Calcium content in 1/2 cup Vegetarian Baked Beans
A 1/2 cup serving of vegetarian baked beans also contains approximately 40mg of calcium. Calcium is important for strong bones and teeth, making it an essential mineral for overall health and wellness. So, if you are looking for a tasty and nutritious way to boost your calcium intake, consider adding vegetarian baked beans to your diet.
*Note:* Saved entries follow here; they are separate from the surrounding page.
(** [with tempfile.TemporaryDirectory(...) as tmpdir: body]: the directory
    is removed when the block is left, by [return], by falling through or
    by an exception. *)
Definition with_tmpdir {A} (body : M A) : M A :=
  fun w =>
    let '(w1, _) := set_extracted (Some []) w in
    let '(w2, r) := body w1 in
    let '(w3, _) := (set_extracted None ;;; emit EvCleanup) w2 in
    (w3, r).

(** The loop over [patches]: each rule sees the text the previous one
    returned; an exception leaves the loop at once. *)
Fixpoint run_rules (rules : list PatchRule) (dry : bool) (text : string)
         (statuses : list (string * string))
  : M (string * list (string * string)) :=
  match rules with
  | [] => ret (text, statuses)
  | rule :: rest =>
      emit (EvApplyRule rule text) ;;;
      r <- lift (apply_rule text rule dry) ;;
      let '(text', status) := r in
      run_rules rest dry text' (statuses ++ [(name rule, status)])
  end.

(** [f"{name}: {status}"] *)
Definition status_line (s : string * string) : string :=
  fst s ++ ": " ++ snd s.

Fixpoint print_statuses (statuses : list (string * string)) : M unit :=
  match statuses with
  | [] => ret tt
  | s :: rest => print (status_line s) ;;; print_statuses rest
  end.

(** The loop without the bookkeeping: what it returns, and the calls of
    [apply_rule] it makes. *)
Fixpoint fold_rules (rules : list PatchRule) (dry : bool) (text : string)
         (statuses : list (string * string))
  : result (string * list (string * string)) :=
  match rules with
  | [] => Return (text, statuses)
  | rule :: rest =>
      match apply_rule text rule dry with
      | Return (text', status) =>
          fold_rules rest dry text' (statuses ++ [(name rule, status)])
      | Raise e => Raise e
      end
  end.

Fixpoint rule_events (rules : list PatchRule) (dry : bool) (text : string)
  : list Event :=
  match rules with
  | [] => []
  | rule :: rest =>
      EvApplyRule rule text ::
      match apply_rule text rule dry with
      | Return (text', _) => rule_events rest dry text'
      | Raise _ => []
      end
  end.

(** [Path(args.asar).expanduser() if args.asar else find_default_asar()] *)
Definition resolve_asar (tools : Tools) (args : Args)
  : result (option string) :=
  match asar args with
  | Some (String a p) => Return (Some (String a p))
  | _ => find_default_asar tools
  end.

(** [bundle.read_text("utf-8")] for a bundle the directory holds. *)
Definition bundle_text (dir : Dir) (bundle : string) : string :=
  match read_text dir bundle with
  | Some t => t
  | None => ""
  end.

(** The body of the [with] block.  [Some rc] is a [return rc] inside the
    block, [None] is falling out of it. *)
Definition patch_in_tmpdir (tools : Tools) (args : Args)
           (patches : list PatchRule) (app_asar : string) : M (option Z) :=
  w <- get ;;
  let original_archive := match archive w with Some b => b | None => "" end in
  emit (EvExtract original_archive) ;;;
  dir <- lift (asar_extract tools original_archive) ;;
  set_extracted (Some dir) ;;;
  bundle <- lift (find_webview_bundle_from_index_html dir) ;;
  let original_js := bundle_text dir bundle in
  r <- run_rules patches (dry_run args) original_js [] ;;
  let '(text, statuses) := r in
  print_statuses statuses ;;;
  if dry_run args then ret (Some 0%Z)
  else if String.eqb text original_js then
    print "No changes to write (all patches already applied)." ;;;
    ret (Some 0%Z)
  else
    emit (EvWriteBundle text) ;;;
    let dir1 := write_text dir bundle text in
    set_extracted (Some dir1) ;;;
    emit (EvNodeCheck text) ;;;
    lift (node_check tools text) ;;;
    dir2 <- (if no_beautify args then ret dir1
             else
               emit (EvBeautify text) ;;;
               pretty <- lift (js_beautify tools text) ;;
               let dir2 := write_text dir1 (beautified_path bundle) pretty in
               set_extracted (Some dir2) ;;;
               ret dir2) ;;
    emit (EvPack dir2) ;;;
    packed <- lift (asar_pack tools dir2) ;;
    set_tmp_out (Some packed) ;;;
    write_backup tools original_archive ;;;
    write_archive tools packed ;;;
    (if keep_extracted args then
       w' <- get ;;
       match kept w' with
       | Some _ =>
           lift (Raise (RuntimeError
                          ("Refusing to overwrite: codex_app_asar_extract_keep."
                           ++ now tools)))
       | None =>
           emit EvKeepExtracted ;;;
           set_kept (Some dir2) ;;;
           set_extracted None ;;;
           print ("kept_extracted: codex_app_asar_extract_keep." ++ now tools)
       end
     else ret tt) ;;;
    ret None.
Vitamin A content in 1/2 cup Vegetarian Baked Beans
A 1/2 cup serving of vegetarian baked beans also contains approximately 50 IU of vitamin A. Vitamin A is important for healthy vision and skin, making it an essential nutrient for overall health and wellness. So, if you are looking for a tasty and nutritious way to boost your vitamin A intake, consider adding vegetarian baked beans to your diet.
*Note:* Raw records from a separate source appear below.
(** ** The summary table *)








(** * Proofs *)

(** Closed comparisons of concrete numbers, by evaluation. *)
Ltac by_eval :=
  vm_compute;
  first [ reflexivity
        | let H := fresh in intros H; discriminate H
        | lia
        | exact I ].

(** * The amortisation helpers *)

Section Arith.

Lemma Py_max_Qmax a b : Py.max a b == Qmax a b.
Proof.
  unfold Py.max. destruct (Qlt_le_dec a b) as [H | H].
  - symmetry. apply Q.max_r. lra.
  - symmetry. apply Q.max_l. exact H.
Qed.

Lemma Py_max_l a b : b <= a -> Py.max a b = a.
Proof.
  intros H. unfold Py.max. destruct (Qlt_le_dec a b); [lra | reflexivity].
Qed.

Lemma Py_max_r a b : a < b -> Py.max a b = b.
Proof.
  intros H. unfold Py.max. destruct (Qlt_le_dec a b); [reflexivity | lra].
Qed.

Lemma Py_max_ge_l a b : a <= Py.max a b.
Proof. unfold Py.max. destruct (Qlt_le_dec a b); lra. Qed.

Lemma Py_max_ge_r a b : b <= Py.max a b.
Proof. unfold Py.max. destruct (Qlt_le_dec a b); lra. Qed.

Lemma Py_sum_from xs a : fold_left Qplus xs a == a + Qsum xs.
Proof.
  revert a. induction xs as [| x xs IH]; intros a; simpl.
  - unfold Qsum. simpl. lra.
  - rewrite IH. unfold Qsum. simpl. lra.
Qed.

Lemma Py_sum_Qsum xs : Py.sum xs == Qsum xs.
Proof. unfold Py.sum. rewrite Py_sum_from. lra. Qed.

Lemma Qsum_app xs ys : Qsum (xs ++ ys) == Qsum xs + Qsum ys.
Proof.
  induction xs as [| x xs IH]; unfold Qsum in *; simpl; [lra |].
  rewrite IH. lra.
Qed.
Vitamin C content in 1/2 cup Vegetarian Baked Beans
While vegetarian baked beans are not a significant source of vitamin C, a 1/2 cup serving still contains approximately 2mg of this important nutrient. Vitamin C is important for immune function and can also help to boost the absorption of iron from plant-based sources. So, while vegetarian baked beans may not be a significant source of vitamin C, they can still provide some important benefits for overall health and wellness.
5 FAQ about Vegetarian Baked Beans
1. Are Vegetarian Baked Beans a healthy food?
Yes, Vegetarian Baked Beans can be a healthy food option. They are a good source of fiber, protein, and complex carbohydrates. However, be sure to check the label of the product you are buying as some varieties can be high in added sugars and sodium.
2. Are Vegetarian Baked Beans suitable for vegans?
Yes, Vegetarian Baked Beans are suitable for vegans. As the name suggests, this product does not contain meat or animal by-products.
3. What is the best way to cook Vegetarian Baked Beans?
Vegetarian Baked Beans can be conveniently heated up in the microwave or on the stovetop. Simply follow the instructions on the can or package. You can also add various seasonings or spices to enhance the flavor.
4. Can Vegetarian Baked Beans be part of a weight loss diet?
Yes, Vegetarian Baked Beans can be part of a weight loss diet as they are relatively low in calories and high in fiber and protein, which can help you feel fuller for longer. However, be mindful of portion sizes and choose varieties that are not high in added sugars and sodium.
5. Are Vegetarian Baked Beans gluten-free?
Most varieties of Vegetarian Baked Beans are gluten-free, but it is important to check the label to make sure. Some brands may add wheat-based thickeners or flavorings, which contain gluten.